Novel quinoline photoinitiators for dimethacrylate monomer photopolymerization under UV and blue light

Abstract

Composite resins based on methacrylated monomers are the main materials for dental restorations, however, incomplete polymerization and leaching have been identified as the major problems in this process, highlighting the importance of a search for new photoinitiating materials with improved properties and, therefore, can produce cheaper and stronger polymers with reduced toxicity. In this work, two novel quinoline derivatives were evaluated to obtain dimethacrylate-based polymers. Here we present the synthesis and characterization of a quinoline derivative containing a hydroxyl group and another containing a methacrylate group, as type II photoinitiator materials for UDMA-based resins polymerization. The photoinitiators were analyzed through photolysis (at two distinct wavelengths) and theoretical calculations were performed via a DFT-based approach, to provide a better understanding of the photoexcitation process of quinoline-based photoinitiators. The thermal stability, mass loss rate and glass transition of the generated polymers and the quinoline photoinitiators were analyzed via TG-DTA and DSC. The morphological characteristics of final polymerized compounds were performed with scanning electron microscopy. The water sorption and solubility were also investigated. Our results indicate that hydroxyl-containing quinoline promotes an efficient photopolymerization of UDMA resin precursors under blue light (65.9 %), while methacrylate-containing quinoline presents higher conversions under ultraviolet irradiation (66.3 %).
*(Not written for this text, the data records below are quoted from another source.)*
(** The frames that finishing a message hands over: one, or none. *)
Definition finish_frames (m : mas_state) : list nexus_keycode_frame :=
  if (0 <? fr_length (mas_partial m)) && negb (mas_max_length_exceeded m) then [mas_partial m] else [].

Definition deducted (m : mas_state) : mas_state :=
  if (0 <? BUCKET_MAX) && (REFILL <=? mas_rl_bucket m) then with_bucket (mas_rl_bucket m - REFILL) m else m.

Definition finished (m : mas_state) : mas_state := reset (deducted m).

Definition stop_reached (m : mas_state) : bool :=
  negb (bk_stop_length m =? 255) && (bk_stop_length m <=? fr_length (mas_partial m)).

(** A key from the keypad. *)
Definition key_step (key : Z) (m : mas_state) : mas_state * list nexus_keycode_frame :=
  let m := with_latest_uptime UINT32_MAX m in
  if limited m then (m, [])
  else if key =? bk_start m then (reset (with_start_seen true m), [])
  else if bk_start_seen m then
    if key =? bk_end m then
      let m := with_start_seen false m in (finished m, finish_frames m)
    else
      let m := pushed key m in
      if stop_reached m then let m := with_start_seen false m in (finished m, finish_frames m)
      else (m, [])
  else (m, []).

Fixpoint keys_step (keys : list Z) (m : mas_state) : mas_state * list nexus_keycode_frame :=
  match keys with
  | [] => (m, [])
  | key :: keys =>
    let '(m1, frames1) := key_step key m in
    let '(m2, frames2) := keys_step keys m1 in (m2, frames1 ++ frames2)
  end.

(** The keys of a complete keycode, up to the stop length. *)
Fixpoint push_all (keys : list Z) (m : mas_state) : mas_state :=
  match keys with
  | [] => m
  | key :: keys => let m := pushed key m in if stop_reached m then m else push_all keys m
  end.

Definition complete_step (keys : list Z) (m : mas_state) : mas_state * list nexus_keycode_frame :=
  match keys with
  | first :: rest =>
    if limited m then (m, [])
    else if negb (first =? bk_start m) then (m, [])
    else
      let body := match NEXUS_KEYCODE_PROTOCOL with
                  | NEXUS_KEYCODE_PROTOCOL_SMALL => rest
                  | NEXUS_KEYCODE_PROTOCOL_FULL => removelast rest
                  end in
      let m := with_start_seen false (push_all body (reset (with_start_seen true m))) in
      (finished m, finish_frames m)
  | [] => (m, [])
  end.

(** The bucket after [seconds]. *)
Definition refilled (seconds : Z) (m : mas_state) : mas_state :=
  with_bucket (Z.min (BUCKET_MAX * REFILL) (mas_rl_bucket m + seconds)) m.

Definition remaining (m : mas_state) : Z :=
  if 0 <? BUCKET_MAX then Z.min INITIAL (mas_rl_bucket m / REFILL) else 0.

Definition timed_out (uptime : Z) (m : mas_state) : mas_state :=
  if bk_start_seen m then
    let m := if bk_latest_uptime m =? UINT32_MAX then with_latest_uptime uptime m else m in
    if NEXUS_KEYCODE_PROTOCOL_ENTRY_TIMEOUT_SECONDS <? u32 (uptime - bk_latest_uptime m)
    then reset (with_start_seen false m) else m
  else m.

Definition time_step (seconds uptime : Z) (m : mas_state) : mas_state :=
  let m := refilled seconds m in timed_out uptime (with_graceperiod (remaining m) m).

(** ** The invariant *)

Definition mas_ok (m : mas_state) : Prop :=
  frame_ok (mas_partial m) ∧ is_u8 (mas_graceperiod_keycodes m) ∧
  bytes_ok (mas_pad m) ∧ length (mas_pad m) = 3%nat ∧
  0 ≤ mas_rl_bucket m ≤ 255 * REFILL ∧ 0 ≤ bk_stop_length m < 256.
(** [nexus_keycode_mas_init] is a power up. *)
Lemma init_spec w :
  mas_ok (env_mas w) →
  ∃ w', nexus_keycode_mas_init w = Some (tt, w') ∧ moved w w' (booted (mas_nv w) (env_mas w)) [] ∧
    mas_ok (env_mas w') ∧ mas_synced w'.
Proof.
  intros Hok. pose proof bucket_initial_ok as Hi. pose proof refill_ok as Hr.
  assert (Hstored : ∀ d, mas_nv w = Some d → inner_ok NX_NV_BLOCK_KEYCODE_MAS d).
  { intros d Hd. eapply nv_stored_ok; [apply keycode_metas_ok|exact Hd]. }
  pose proof (booted_ok (mas_nv w) (env_mas w) Hok Hstored) as Hbok.
  assert (Hrun : runs nexus_keycode_mas_init w tt (booted (mas_nv w) (env_mas w)) []).
  { unfold nexus_keycode_mas_init. rewrite u8_small by wrap.
    set (m0 := with_graceperiod INITIAL (env_mas w)).
    destruct (runs_modify (with_graceperiod INITIAL) w) as (w1 & Hrun1 & M1). fold m0 in M1.
    assert (Hm0 : mas_ok m0) by (apply with_graceperiod_ok; [done|wrap]).
    assert (Hread : runs (mas_prod (nexus_nv_read NX_NV_BLOCK_KEYCODE_MAS (mas_stored_bytes m0))) w1
        (match mas_nv w with Some d => (true, d) | None => (false, mas_stored_bytes m0) end) m0 []).
    { exists (env_set_prod (env_prod w1) w1). split.
      - unfold mas_prod, zoom. rewrite nexus_nv_read_spec; [|apply keycode_metas_ok|apply mas_stored_bytes_ok, Hm0].
        unfold mas_nv. by rewrite (moved_nv_stored _ _ _ _ _ M1).
      - pose proof (moved_mas _ _ _ _ M1) as E1.
        split; cbn; rewrite ?app_nil_r, ?mas_of_set_prod, ?uptime_of_set_prod, ?core_init_of_set_prod,
          ?prod_of_set_prod; try done. apply handed_set_prod. }
    destruct Hread as (w2 & Hrun2 & M2).
    set (stored := match mas_nv w with Some d => d | None => mas_stored_bytes m0 end).
    assert (Hload : with_mas_stored stored m0 = loaded (mas_nv w) (env_mas w)).
    { unfold stored, loaded. destruct (mas_nv w); [done|]. by apply with_mas_stored_bytes. }
    pose proof (loaded_ok (mas_nv w) (env_mas w) Hok Hstored) as (_ & Hg & _).
    assert (Hrest : runs (mas_modify (with_mas_stored stored);;
        mas_modify (λ m, with_bucket (u32 (mas_graceperiod_keycodes m * REFILL)) m);;
        nexus_keycode_mas_reset) w2 tt (booted (mas_nv w) (env_mas w)) []).
    { eapply runs_then; [apply runs_modify|]. intros w3 Hw3 _ _. rewrite (moved_mas _ _ _ _ M2), Hload in Hw3.
      eapply runs_then; [apply runs_modify|]. intros w4 Hw4 _ _. rewrite Hw3 in Hw4.
      eapply runs_eq; [apply runs_reset|done| |done]. rewrite Hw4. unfold booted. cbv zeta.
      rewrite u32_small; [done|]. unfold is_u32. unfold is_u8 in Hg. nia. }
    destruct Hrest as (w3 & Hrun3 & M3). exists w3. rewrite (bind_Some _ _ _ _ _ Hrun1).
    erewrite bind_Some by (unfold mas_gets, gets; rewrite (moved_mas _ _ _ _ M1); reflexivity).
    rewrite (bind_Some _ _ _ _ _ Hrun2). split.
    - unfold stored in Hrun3. destruct (mas_nv w); exact Hrun3.
    - change (@nil nexus_keycode_frame) with (@nil nexus_keycode_frame ++ [] ++ []).
      eapply moved_trans; [exact M1|]. eapply moved_trans; [exact M2|exact M3]. }
  destruct Hrun as (w' & Hrun & M). exists w'. split; [done|]. split; [done|].
  rewrite (moved_mas _ _ _ _ M). split; [done|]. unfold mas_synced, mas_nv in *.
  rewrite (moved_nv_stored _ _ _ _ _ M), (moved_mas _ _ _ _ M).
  destruct (nv_stored NX_NV_BLOCK_KEYCODE_MAS (env_prod w)) as [d|] eqn:Hd; [|done].
  symmetry. exact (proj2 (with_mas_stored_ok d _ (Hstored d eq_refl) Hok)).
Qed.
End Process.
The polymerization of the compounds presented 40 % to 66 % conversion under 60 s, comparable to the camphorquinone standard at the same conditions. The polymer of UDMA with hydroxyl-containing quinoline, showed a slightly higher water sorption than the methacrylate-containing one and both indicate no solubility in water at 37 °C. Overall, the results show that quinoline-based photoinitiators present an efficient photopolymerization of UDMA and produce fluorescent polymers, similarly to commonly used resin materials.